# Data Query Language
# What
# What is Data Query Language?
Data Query Language (DQL) is a language that Clinc has developed that enables you to locate data through queries. It supports queries based on strings, slots, slot values, phrases and the number of slots labeled, which provides a clear picture of slot value distributions and slot data quality.
# What's the syntax of DQL?
We will illustrate the syntax of the Data Query Language (DQL) and what it is capable of doing through an example below:
Index | Annotated Sample |
---|---|
0 | Book a flight from { SRC rome } to { DST paris } |
1 | I need to book a flight |
2 | Please find airfare out of { SRC london } to { DST dublin } |
3 | I need to fly to { DST turin } |
# String Queries
Query for strings by using double-quotes. We can select all samples containing the string "flight" by querying:
Query | Retrieved |
---|---|
"flight" | [0, 1] |
To find samples that have the phrase "book a flight", query:
Query | Retrieved |
---|---|
"Book a flight" | [0, 1] |
You can also format the search string as a regex like: Query: "r'[cheese|ham]burger'"

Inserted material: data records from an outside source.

Inductive answer :=
  | Transfer (n : nat)
  | Would_block          (* EAGAIN, EWOULDBLOCK, EINTR *)
  | Fails (e : Z).

(** What an operation has come to: the bytes on the wire, and the result. *)
Inductive outcome :=
  | Waiting (wire : txt)
  | Returned (wire : txt) (n : nat)
  | Unexpected (wire : txt) (e : Z).

(** * Buffers *)

(** [update_iovec]: skip the buffers that [r] bytes cover and advance into the
    next one.  [r] is at most the bytes in [iov]. *)
Fixpoint update_iovec (iov : list txt) (r : nat) : list txt :=
  match iov with
  | [] => []
  | v :: iov' => if (length v <=? r)%nat then update_iovec iov' (r - length v) else drop r v :: iov'
  end.

Fixpoint msghdr_done (iov : list txt) (r : nat) : bool :=
  match iov with
  | [] => true
  | v :: iov' => if (length v <=? r)%nat then msghdr_done iov' (r - length v) else false
  end.

(** The bytes of the buffers, and the kernel's cut of [n] to them. *)
Definition gathered (iov : list txt) : txt := concat iov.
Definition accepted (n : nat) (s : txt) : nat := Nat.min n (length s).

(** * Writing *)

Fixpoint write_once (s wire : txt) (answers : list answer) : outcome :=
  match answers with
  | [] => Waiting wire
  | Transfer n :: _ => let r := accepted n s in Returned (wire ++ take r s) r
  | Would_block :: answers' => write_once s wire answers'
  | Fails e :: _ => Unexpected wire e
  end.

(** [write]: [s] is what is left of the buffer, [nw] the bytes written. *)
Fixpoint write_loop (s wire : txt) (nw : nat) (answers : list answer) : outcome :=
  match answers with
  | [] => Waiting wire
  | a :: answers' =>
      let again s wire nw :=
        if bool_decide (s = []) then Returned wire nw else write_loop s wire nw answers' in
      match a with
      | Transfer n =>
          let r := accepted n s in
          if (r =? 0)%nat then Returned wire nw
          else again (drop r s) (wire ++ take r s) (nw + r)%nat
      | Would_block => again s wire nw
      | Fails e => if (nw =? 0)%nat then Unexpected wire e else Returned wire nw
      end
  end.
Definition write (s wire : txt) (answers : list answer) : outcome := write_loop s wire 0 answers.

Fixpoint writev_loop (iov : list txt) (wire : txt) (nw : nat) (answers : list answer) : outcome :=
  match answers with
  | [] => Waiting wire
  | a :: answers' =>
      let again iov wire nw :=
        if bool_decide (iov = []) then Returned wire nw else writev_loop iov wire nw answers' in
      match a with
      | Transfer n =>
          let r := accepted n (gathered iov) in
          if (r =? 0)%nat then Returned wire nw
          else again (update_iovec iov r) (wire ++ take r (gathered iov)) (nw + r)%nat
      | Would_block => again iov wire nw
      | Fails e => if (nw =? 0)%nat then Unexpected wire e else Returned wire nw
      end
  end.
Definition writev (iov : list txt) (wire : txt) (answers : list answer) : outcome :=
  writev_loop iov wire 0 answers.

(** [sendmsg]; [waitall] is the flag [MSG_WAITALL]. *)
Fixpoint sendmsg_loop (waitall : bool) (iov : list txt) (wire : txt) (nw : nat) (answers : list answer) : outcome :=
  match answers with
  | [] => Waiting wire
  | a :: answers' =>
      let again iov wire nw :=
        if bool_decide (iov = []) then Returned wire nw else sendmsg_loop waitall iov wire nw answers' in
      match a with
      | Transfer n =>
          let r := accepted n (gathered iov) in
          let wire' := wire ++ take r (gathered iov) in
          if (r =? 0)%nat || negb waitall || msghdr_done iov r then Returned wire' (nw + r)%nat
          else again (update_iovec iov r) wire' (nw + r)%nat
      | Would_block => again iov wire nw
      | Fails e => if (nw =? 0)%nat then Unexpected wire e else Returned wire nw
      end
  end.
Definition sendmsg (waitall : bool) (iov : list txt) (wire : txt) (answers : list answer) : outcome :=
  sendmsg_loop waitall iov wire 0 answers.

Definition sendv (iov : list txt) (waitall : bool) : txt → list answer → outcome := sendmsg waitall iov.
Definition send (buf : txt) (waitall : bool) : txt → list answer → outcome := sendmsg waitall [buf].
Definition send_all (buf : txt) : txt → list answer → outcome := send buf true.
Definition sendv_all (iov : list txt) : txt → list answer → outcome := sendv iov true.

(** * Reading

    The bytes that arrive are the stream [input]; end of file is a transfer of
    nothing.  The buffers to fill are their capacities. *)
Inductive incoming :=
  | In_waiting (got : txt) (input : txt)
  | In_returned (got : txt) (input : txt)
  | In_unexpected (input : txt) (e : Z).

Definition arrived (n room : nat) (input : txt) : nat := Nat.min (Nat.min n room) (length input).

Fixpoint read_once (count : nat) (input : txt) (answers : list answer) : incoming :=
  match answers with
  | [] => In_waiting [] input
  | Transfer n :: _ => let r := arrived n count input in In_returned (take r input) (drop r input)
  | Would_block :: answers' => read_once count input answers'
  | Fails e :: _ => In_unexpected input e
  end.

(** [read]: [got] is what the buffer holds, [room] what it still takes. *)
Fixpoint read_loop (room : nat) (got input : txt) (answers : list answer) : incoming :=
  match answers with
  | [] => In_waiting got input
  | a :: answers' =>
      let again room got input :=
        if (room =? 0)%nat then In_returned got input else read_loop room got input answers' in
      match a with
      | Transfer n =>
          let r := arrived n room input in
          if (r =? 0)%nat then In_returned got input
          else again (room - r)%nat (got ++ take r input) (drop r input)
      | Would_block => again room got input
      | Fails e => if bool_decide (got = []) then In_unexpected input e else In_returned got input
      end
  end.
Definition read (count : nat) (input : txt) (answers : list answer) : incoming :=
  read_loop count [] input answers.

(** The same two routines over the capacities of the buffers to fill. *)
Fixpoint update_room (iov : list nat) (r : nat) : list nat :=
  match iov with
  | [] => []
  | c :: iov' => if (c <=? r)%nat then update_room iov' (r - c) else (c - r)%nat :: iov'
  end.

Fixpoint room_done (iov : list nat) (r : nat) : bool :=
  match iov with
  | [] => true
  | c :: iov' => if (c <=? r)%nat then room_done iov' (r - c) else false
  end.

Fixpoint recvmsg_loop (waitall : bool) (iov : list nat) (got input : txt) (answers : list answer) : incoming :=
  match answers with
  | [] => In_waiting got input
  | a :: answers' =>
      let again iov got input :=
        if bool_decide (iov = []) then In_returned got input else recvmsg_loop waitall iov got input answers' in
      match a with
      | Transfer n =>
          let r := arrived n (sum_list iov) input in
          let got' := got ++ take r input in
          if (r =? 0)%nat || negb waitall || room_done iov r then In_returned got' (drop r input)
          else again (update_room iov r) got' (drop r input)
      | Would_block => again iov got input
      | Fails e => if bool_decide (got = []) then In_unexpected input e else In_returned got input
      end
  end.
Definition recvmsg (waitall : bool) (iov : list nat) (input : txt) (answers : list answer) : incoming :=
  recvmsg_loop waitall iov [] input answers.
Definition recv (count : nat) (waitall : bool) : txt → list answer → incoming := recvmsg waitall [count].

(** * Laws of the buffers *)

Lemma update_iovec_gathered iov r :
  (r ≤ length (gathered iov))%nat → gathered (update_iovec iov r) = drop r (gathered iov).
Proof.
  unfold gathered. revert r. induction iov as [|v iov IH]; intros r Hr; cbn [update_iovec concat] in *.
  - by rewrite drop_nil.
  - rewrite length_app in Hr. destruct (Nat.leb_spec (length v) r).
    + rewrite IH by lia. by rewrite drop_app_ge.
    + cbn [concat]. by rewrite drop_app_le by lia.
Qed.

(** After an update no byte is left exactly when no buffer is. *)
Lemma update_iovec_nil iov r :
  (r ≤ length (gathered iov))%nat → update_iovec iov r = [] ↔ drop r (gathered iov) = [].
Proof.
  unfold gathered. revert r. induction iov as [|v iov IH]; intros r Hr; cbn [update_iovec concat] in *.
  - by rewrite drop_nil.
  - rewrite length_app in Hr. destruct (Nat.leb_spec (length v) r).
    + rewrite IH by lia. by rewrite drop_app_ge.
    + split; [done|]. rewrite drop_app_le by lia. intros [E _]%app_eq_nil.
      apply (f_equal length) in E. rewrite length_drop in E. simpl in E. lia.
Qed.

Lemma msghdr_done_update iov r : msghdr_done iov r = bool_decide (update_iovec iov r = []).
Proof.
  revert r. induction iov as [|v iov IH]; intros r; cbn [msghdr_done update_iovec]; [done|].
  case_if; [apply IH|done].
Qed.

Lemma accepted_le n s : (accepted n s ≤ length s)%nat.
Proof. unfold accepted. lia. Qed.
#[export] Hint Resolve accepted_le : draft.

(** * Properties *)

(** Sending a message with [MSG_WAITALL] does, answer by answer, what
    [writev] does: the same bytes reach the wire and the same result is
    returned, whether the kernel takes them at once, in parts, blocks or
    fails. *)
Theorem sendv_all_is_writev iov wire answers :
  sendv_all iov wire answers = writev iov wire answers.
Proof.
  unfold sendv_all, sendv, sendmsg, writev. generalize 0%nat as nw. revert iov wire.
  induction answers as [|a answers IH]; intros iov wire nw; [done|].
  cbn [sendmsg_loop writev_loop negb orb]. destruct a as [n| |e]; [| |done].
  - destruct (Nat.eqb_spec (accepted n (gathered iov)) 0) as [E|E]; cbn [orb].
    + by rewrite E, take_0, app_nil_r, Nat.add_0_r.
    + rewrite msghdr_done_update. case_bool_decide as Hd; [done|]. apply IH.
  - case_bool_decide; [done|]. apply IH.
Qed.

Which will select all utterances containing either "cheeseburger" or "hamburger".
Note: The whole regex must be within double quotes and the expression body must be within single quotes. All regular expressions in DQL use POSIX standards (opens new window).
# Boolean Operators
The DQL currently supports the and
, or
, and not
operators. All samples with "from" and "to" can be selected by querying:
Query | Retrieved |
---|---|
"from" and "to" | [0] |
Boolean expressions can be grouped within parentheses ()
. The query below shows an example:
Query | Retrieved |
---|---|
("flight" or "book") and not "from" | [1] |
# Slot Queries
The { }
characters can be used to specify slots. The syntax is: { slot_name slot_value_expression }
The slot_name
is the name of the slot for which we wish to search and may either be a string or a regex string (format r'expression'). The slot_value_expression
can be a string representing a slot label, a regex expression (format r"expression"), or a boolean expression composed of the and
, or
, or not
operators with strings.
Note: Spacing matters. There needs to be whitespace between the { and }.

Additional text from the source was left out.